En el año de 1987 José Mármol publicó “La invención del día”, inventando un espacio de fantasías, mitos y leyendas, de seres cotidianamente atormentados, más allá de cualquier objetividad y entorno. Con el texto “Utopía de los vínculos” del año 1982, Cayo Claudio Espinal empieza a forjar la idea arquetípica de nuestra conciencia, escindida y manipulada por el desconocimiento de nuestra historia.
La Poesía Sorprendida acometió la empresa estética más ambiciosa y rica que conozca la poesía dominicana, desarrollando una ingente labor de difusión y conocimiento del arte universal. Ahora bien, no podemos decir lo mismo de su práctica escritural. Aunque si admitimos las dimensiones y honduras metafísicas de Franklin Mieses Burgos, tampoco podemos dejar de admitir que si obviamos algunos poemas de este autor, el movimiento de los sorprendidos, en su totalidad, no creó textos de auténticos fundamentos. Es decir, poemas que muestren en sus estructuras y técnicas constitutivas lo ilimitado de nuestra voluntad creadora, en un ámbito lingüístico de acentos, colores y olores propios e inherentes al tejido respiratorio de nuestra ontología; puesto que cuando se carga el acento en el ser que el lenguaje funda en el poema, este llega a penetrar y colocarse más allá de toda ideología, pero su eficacia y trascendencia estéticas están contenidas en la imagen íntima y específica que el poema inventa. Así, el poema extrae su realidad de estas cambiantes constelaciones subjetivas, que nos permiten definir sus fundamentos.
Al salir el texto del mundo empírico y crear otro mundo con fundamento propio y contrapuesto al primero, el nuevo mundo ha de revelar su propia ontología. Ante todo revelar su expresión original en el uso del lenguaje.

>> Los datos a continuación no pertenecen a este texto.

Definition hensel_trio : WorkRecord := {|
  full_title := "Piano Trio, Op.11";
  composer := "Hensel, Fanny";
  imslp_url := "https://imslp.org/wiki/Piano_Trio,_Op.11_(Hensel,_Fanny)";
  note := Some "Alternative name for Fanny Mendelssohn"
|}.

Definition mozart_symphony_40 : WorkRecord := {|
  full_title := "Symphony No.40, K.550";
  composer := "Mozart, Wolfgang Amadeus";
  imslp_url := "https://imslp.org/wiki/Symphony_No.40,_K.550_(Mozart,_Wolfgang_Amadeus)";
  note := None
|}.

Definition bach_gavottes : WorkRecord := {|
  full_title := "Orchestral Suite No.3, BWV 1068";
  composer := "Bach, Johann Sebastian";
  imslp_url := "https://imslp.org/wiki/Orchestral_Suite_No.3,_BWV_1068_(Bach,_Johann_Sebastian)";
  note := Some "Contains the famous Gavottes 1 and 3"
|}.

Definition bach_orchestral_suite : WorkRecord := {|
  full_title := "Orchestral Suite No.3, BWV 1068";
  composer := "Bach, Johann Sebastian";
  imslp_url := "https://imslp.org/wiki/Orchestral_Suite_No.3,_BWV_1068_(Bach,_Johann_Sebastian)";
  note := Some "Contains the famous Gavottes"
|}.

(** Three entries that are in neither table, for keys of one word or with
    stop words. *)
Definition beethoven_symphony_5 : WorkRecord := {|
  full_title := "Symphony No.5, Op.67";
  composer := "Beethoven, Ludwig van";
  imslp_url := "https://imslp.org/wiki/Symphony_No.5,_Op.67_(Beethoven,_Ludwig_van)";
  note := None
|}.

Definition mozart_requiem : WorkRecord := {|
  full_title := "Requiem in D minor, K.626";
  composer := "Mozart, Wolfgang Amadeus";
  imslp_url := "https://imslp.org/wiki/Requiem_in_D_minor,_K.626_(Mozart,_Wolfgang_Amadeus)";
  note := None
|}.

Definition trio_table : PyDict.t WorkRecord :=
  [("fanny mendelssohn trio", fanny_mendelssohn_trio); ("hensel trio", hensel_trio)].

Definition suite_table : PyDict.t WorkRecord :=
  [("bach orchestral suite no. 3", bach_orchestral_suite); ("bach gavottes", bach_gavottes)].


Definition requiem_table : PyDict.t WorkRecord := [("requiem", mozart_requiem)].

Definition mozart_table : PyDict.t WorkRecord := [("mozart symphony 40", mozart_symphony_40)].

Definition a_processor (table : PyDict.t WorkRecord) : processor := {|
  session_headers := [("DNT", "1"); ("Connection", "keep-alive")];
  work_mappings := table
|}.

Definition a_world (table : PyDict.t WorkRecord) : world :=
  {| self := a_processor table; logged := [] |}.

(** A file whose first line is [","], read as four rows. *)
Definition header_source : CompleteSolutions.csv_source := {|
  CompleteSolutions.first_readline := String "," (String (ascii_of_nat 10) "");
  CompleteSolutions.records := [[""; ""]; ["Mozart"; "Symphony 40"]; []; ["Bach"; " Gavottes "]]
|}.

Definition a_file_system (path : string) : option CompleteSolutions.csv_source :=
  if String.eqb path "works.csv" then Some header_source else None.

Ltac no_good_match :=
  let mk := fresh "mk" in let m := fresh "m" in let H := fresh "H" in
  intros mk m H;
  repeat (apply elem_of_cons in H as [H|H];
          [injection H as -> ->; unfold Ultimate.good; vm_compute; lia|]);
  inversion H.

(** ** Notions used in the further properties *)

(** Whether a string has a character that [split] takes as a separator. *)
Fixpoint has_space (s : string) : bool :=
  match s with
  | EmptyString => false
  | String c s' => PyStr.isspace c || has_space s'
  end.

(** A word as [split] gives them: not empty and without a separator. *)
Definition is_word (s : string) : Prop := s ≠ "" ∧ has_space s = false.

(** A key that matches no entry of the table under [_is_strong_match]. *)
Definition no_strong_entry (table : PyDict.t WorkRecord) (search_key : string) : Prop :=
  ∀ mk m, (mk, m) ∈ table → ¬ CompleteSolutions.strong search_key mk.

Ltac no_strong_match :=
  let mk := fresh "mk" in let m := fresh "m" in let H := fresh "H" in
  intros mk m H;
  repeat (apply elem_of_cons in H as [H|H];
          [injection H as -> ->; unfold CompleteSolutions.strong; vm_compute; lia|]);
  inversion H.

A sabiendas, pues, de esto, ¿pudiésemos afirmar que la Poesía Sorprendida logró crear una expresión original que revele en las estructuras materiales de la lengua los rasgos axiológicos de nuestra más íntima ontología? Creo que no. Sin embargo, podría argüirse que textos poéticos como “Yelidá”, de Tomás Hernández Franco, “Los Huéspedes secretos”, de Manuel del Cabral, “Banquete de aflicción”, de Cayo Claudio Espinal, “Lengua de paraíso”, de José Mármol, “Opio territorio”, de Alexis Gómez Rosa, “El Fabulador”, de José Enrique García, “Pseudolibro”, de León Félix Batista, entre otros, trabajan y transforman todos a su vez, los valores estéticos que no encontramos en los textos de los sorprendidos. Cierto, pero estos textos por ser poemas aislados, por sí solos, no constituyen un sistema de tradición y rupturas a lo interior de la poesía dominicana, toda vez que la tradición prefigura un campo de reenvíos dinámicos que sitúa y redefine permanentemente una literatura, de acuerdo a la calidad de sus obras y sus hallazgos precedentes, y el lugar que estos ocupan en el plano de lo universal.
Toda obra de real valor poético trabaja necesariamente una lengua-cultura, que asimila y cuestiona, a la vez que revoluciona sus hábitos, manías y tics verbales, sintéticos, rítmicos y lexicales. Pone en crisis, convulsiona, atormenta el uso de la lengua.
Por eso, finalmente, creo que ningún otro poeta dominicano ha historiado mística, simbólica y mágicamente, de manera renovadora nuestro ser en el mundo, ni tampoco ha cristalizado nuestras íntimas visiones, estilos y giros de lo imaginario, a partir de lo que Pedro Henríquez Ureña denominó “nuestra expresión”.
De acuerdo a estos criterios, todo decir original se desprende de la necesidad imperiosa de trabajar hondamente la expresión de lo propio, bajando hasta los fundamentos de las cosas que aspiramos decir; para infundir en ellas “no solo el sentido de lo universal, sino la esencia del espíritu que la poseyó y el sabor de la tierra de que se ha nutrido”.